(** X11: when the test-error curves of every optimizer can be drawn, and
    every optimizer has a run at least and its runs have ['valid_acc']
    lists of numbers of one length, [analyze] returns, and what it draws
    on the right axis is, optimizer by optimizer, the curve of the mean
    along axis 0 of 100 minus the matrix of these lists, with the band of
    one standard deviation around it, without label. *)
Theorem analyze_valid_error_curves :
  forall (optimizer_dict : list (string * list (Json F))) (dataset : string)
         (left right : list (list (Draw F))),
    Forall2 (fun entry d => draw_test_error dataset entry = Ok d) optimizer_dict left ->
    Forall2 (fun entry d =>
               exists a,
                 snd entry <> [] /\
                 Forall2 (fun run row => getitem run "valid_acc" = Ok (JList (map JNum row)))
                         (snd entry) a /\
                 rectangular a = true /\
                 let err := map (map (fun x => fsub (float_of_int 100) x)) a in
                 let mean := np_mean_axis0 err in
                 let std := np_std_axis0 err in
                 d = [ Plot AxRight (range 0 (Z.of_nat (List.length mean))) mean None None;
                       FillBetween AxRight (range 0 (Z.of_nat (List.length mean)))
                                   (zip_with fsub mean std) (zip_with fadd mean std) ])
            optimizer_dict right ->
    exists draws,
      analyze optimizer_dict dataset = Ok draws /\
      List.filter on_right_axis draws = concat right.
Proof.
  intros optimizer_dict dataset left right Hleft Hright.
  assert (Hl : res_map (draw_test_error dataset) optimizer_dict = Ok left)
    by (apply res_map_ok; exact Hleft).
  assert (Hr : res_map draw_valid_error optimizer_dict = Ok right).
  { apply res_map_ok. eapply Forall2_impl; [exact Hright|].
    intros entry d (a & Hruns & Hrows & Hrect & Hd).
    rewrite Hd. now apply draw_valid_error_ok. }
  exists (concat left ++ concat right)%list.
  unfold analyze. rewrite Hl, Hr. split; [reflexivity|].
  rewrite List.filter_app, !filter_concat.
  rewrite (filter_each on_right_axis _ false _ _ Hleft
             (fun x d H => proj2 (draw_test_error_left dataset x d H))).
  cbn [app].
  apply (filter_each on_right_axis _ true _ _ Hright).
  intros entry d (a & _ & _ & _ & ->). reflexivity.
Qed.
End DumpFacts.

WHAT YOU NEED TO DO.
Pull together all lines from the data that mention the word "mean".

ANSWER TO THIS EXERCISE.
    on the right axis is, optimizer by optimizer, the curve of the mean
                 let mean := np_mean_axis0 err in
                 d = [ Plot AxRight (range 0 (Z.of_nat (List.length mean))) mean None None;
                       FillBetween AxRight (range 0 (Z.of_nat (List.length mean)))
                                   (zip_with fsub mean std) (zip_with fadd mean std) ])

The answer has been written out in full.